At the same time, Chirac cannot be assured of winning all the first-round votes that went to other rightist candidates. Even if he attracts most of the Balladur and Philippe de Villiers vote -- say, 21 percent -- he will still need to win more than half of the 15 percent vote that went to the extreme rightist Jean-Marie Le Pen of the National Front.


Surveys make clear that a large proportion of Le Pen's support came from the unemployed and from voters who until recent years would have identified themselves as Communists. These are not people who will feel obliged to transfer their allegiance automatically to Chirac. Some will likely abstain. As well, Chirac's bitter fight against Balladur in the first-round campaign may make many Balladur supporters withhold their support from Chirac this time.

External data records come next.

(** C10: when the camera model normalizes to the empty string (it is
    empty, or made of spaces, hyphens and underscores only), every record
    with a non-empty machine-tag string is a match on the fast path, with
    no metadata lookup. *)
Theorem empty_model_matches_every_tagged (flickr : FlickrAPI)
    (camera_model : string) (p : photo) (tags : string) (rest : list photo)
    (matching_ids : list string) (h : trace) :
  carries_tags p tags ->
  normalize camera_model = "" ->
  filter_loop flickr camera_model (p :: rest) matching_ids h
  = filter_loop flickr camera_model rest (matching_ids ++ [photo_id p]) h
  /\ filter_photos_by_camera flickr [p] camera_model h = (Ret [photo_id p], h).
Proof.
  intros Hc Hempty.
  assert (Hm : tags_match camera_model p = true).
  { rewrite (tags_match_carried _ _ _ Hc), Hempty. apply str_in_empty. }
  split.
  - now apply filter_loop_fast.
  - unfold filter_photos_by_camera. now rewrite filter_loop_fast.
Qed.

Lemma empty_model_matches_every_tagged_witness :
  filter_photos_by_camera Examples.quiet
    [Examples.tagged "1" "nikon:lens=50mm"] "" []
  = (Ret ["1"], [])
  /\ filter_photos_by_camera Examples.quiet
       [Examples.tagged "2" "nikon:lens=50mm"] " -_ " []
     = (Ret ["2"], []).
Proof.
  split.
  - apply (empty_model_matches_every_tagged Examples.quiet ""
             (Examples.tagged "1" "nikon:lens=50mm") "nikon:lens=50mm" [] [] []).
    + split; [reflexivity | discriminate].
    + reflexivity.
  - apply (empty_model_matches_every_tagged Examples.quiet " -_ "
             (Examples.tagged "2" "nikon:lens=50mm") "nikon:lens=50mm" [] [] []).
    + split; [reflexivity | discriminate].
    + reflexivity.
Defined.
(** X8.  The working directory [/home/user] is listed once if the
    execution call returned, and is not listed otherwise. *)
Theorem listing_once_after_execution :
  listsOf (trace (snd run)) =
  match executionOf (trace (snd run)) with
  | Some _ => ["/home/user"]
  | None => []
  end.
Proof.
  timeline; cbn [head app] in *; read_trace;
    rewrite ?Hs_lists, ?Hc_lists, ?Hs_exec, ?Hc_exec; reflexivity.
Qed.


(** X10.  Without a listing, nothing is read back. *)
Theorem no_listing_no_reads :
  listingOf (trace (snd run)) = None ->
  readsOf (trace (snd run)) = [].
Proof.
  timeline; cbn [head app] in *; read_trace;
    rewrite ?Hs_listing, ?Hc_listing, ?Hs_reads; cbn [head app];
    try reflexivity.
  destruct listing as [fileList'|e]; [discriminate|].
  intros _. rewrite Hc_reads. reflexivity.
Qed.

(** X11.  If provisioning throws, that call is the only provider call,
    and the adapter returns the error text of that exception, or
    [unknown error] if it has none, as both [stderr] and [error]. *)
Theorem failed_provisioning_is_the_only_call (err : JsError) :
  fst (Sandbox_create 30000 w) = Throw err ->
  trace (snd run) = [EvCreate 30000 (Throw err)] /\
  fst run =
  Ok {| stdout := EmptyString;
        stderr := js_or (message err) "unknown error";
        files := None;
        result := None;
        error := Some (js_or (message err) "unknown error") |}.
Proof.
  timeline; cbn [head app] in *; injection Hhead as <-; cbn [fst];
    try discriminate.
  intros [= ->]. split; reflexivity.
Qed.
(** X8.  The prompt count of a listed project is the number of entries of
    the merged history whose project path gives that name (the part after
    the last slash, or the whole path when that part is empty); it is at
    least 1.  The counts of all the projects add up to the number of
    prompts. *)
Theorem topProjects_count_entries (rt : Runtime) (yr : Z)
    (local : Stats.CollectedData) (remotes : list RemoteData.t) :
  let merged := Stats.mergeData rt local remotes in
  let s := Stats.calculateStats rt yr local remotes in
  (forall pj, In pj (WrappedStats.topProjects s) ->
      ProjectStats.promptCount pj
      = Z.of_nat (Props.promptsOf (ProjectStats.name pj)
                                  (Stats.history merged))
      /\ 1 <= ProjectStats.promptCount pj)
  /\ (forall name,
        JS.map_get (Stats.projectCountsOf (Stats.history merged)) name
        = match Props.promptsOf name (Stats.history merged) with
          | O => None
          | S c => Some (Z.of_nat (S c))
          end)
  /\ Spec.total
       (JS.map_values (Stats.projectCountsOf (Stats.history merged)))
     = WrappedStats.totalPrompts s.
Proof.
  cbv zeta. unfold Stats.calculateStats.
  set (merged := Stats.mergeData rt local remotes).
  split; [|split].
  - intros pj Hin. rewrite statsOf_topProjects in Hin.
    assert (He : In (ProjectStats.name pj, ProjectStats.promptCount pj)
                    (Stats.projectCountsOf (Stats.history merged))).
    { apply (in_map (fun pj => (ProjectStats.name pj,
                                ProjectStats.promptCount pj))) in Hin.
      rewrite topProjectsOf_entries in Hin.
      now apply top_In in Hin. }
    apply NoDup_map_get in He;
      [|apply projectStep_NoDup; constructor].
    rewrite projectCounts_get in He.
    destruct (Props.promptsOf (ProjectStats.name pj) (Stats.history merged));
      [discriminate|].
    injection He as He. rewrite <- He. split; lia.
  - intros name. apply projectCounts_get.
  - rewrite statsOf_totalPrompts.
    unfold Stats.projectCountsOf, Stats.projectStep. cbv zeta.
    rewrite (count_fold_total Stats.projectNameOf).
    cbn [JS.map_values List.map Spec.total fold_right]. lia.
Qed.
(** * DS1306 real-time clock driver: register codecs and bus transactions

    A shallow embedding of [ds1306.py] (class [DS1306]).  Python integers
    are unbounded, so every integer is a [Z]; [>>], [&] and [|] are
    [Z.shiftr], [Z.land] and [Z.lor], which agree with Python's
    two's-complement reading of negative masks such as [-0x21]. *)

From Stdlib Require Import ZArith List String Ascii Bool Lia.
Import ListNotations.
Open Scope Z_scope.

(** ** Python primitives used by the driver *)

Module Py.

(** Truth value of an integer in a condition ([if th:], [not a]). *)
Definition truthy (n : Z) : bool := negb (n =? 0).

(** [int(a / b)]: true division followed by truncation toward zero.  For
    [|a| < 2^53] and the divisors the driver uses (4, 10, 100, 400) the
    rounded float quotient lies on the same side of every integer as the
    exact one, so the result is the integer quotient rounded toward zero. *)
Definition int_div (a b : Z) : Z := Z.quot a b.

(** Subscription [l[i]] of a sequence: a negative index counts from the
    end, an index outside [-len, len) raises [IndexError] ([None]). *)
Definition index {A : Type} (l : list A) (i : Z) : option A :=
  let n := Z.of_nat (List.length l) in
  if (0 <=? i) && (i <? n) then nth_error l (Z.to_nat i)
  else if (- n <=? i) && (i <? 0) then nth_error l (Z.to_nat (n + i))
  else None.

(** A value fits a [bytearray] cell when it lies in [range(256)]. *)
Definition is_byte (v : Z) : bool := (0 <=? v) && (v <? 256).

To predict the result is therefore a hazardous business, not least because the leading French opinion poll institutes all wound up with egg on their faces after the first round. It is easy to write off Jospin's chances on the grounds that the French must surely want a change after 14 years of Fran?ois Mitterrand's regal and increasingly corrupt socialism. It is less easy to ignore the fact that Jospin has skillfully distanced himself from the Mitterrand style of leadership and comes across as a politician of deeper personal integrity than Chirac. In a one-on-one contest such as that for the French presidency, personal qualities matter enormously.


Still, having tipped Chirac and Jospin for the runoff last March, I feel my luck is in. French socialism remains in crisis. I go for Chirac, but by a margin no greater than 52 to 48 percent.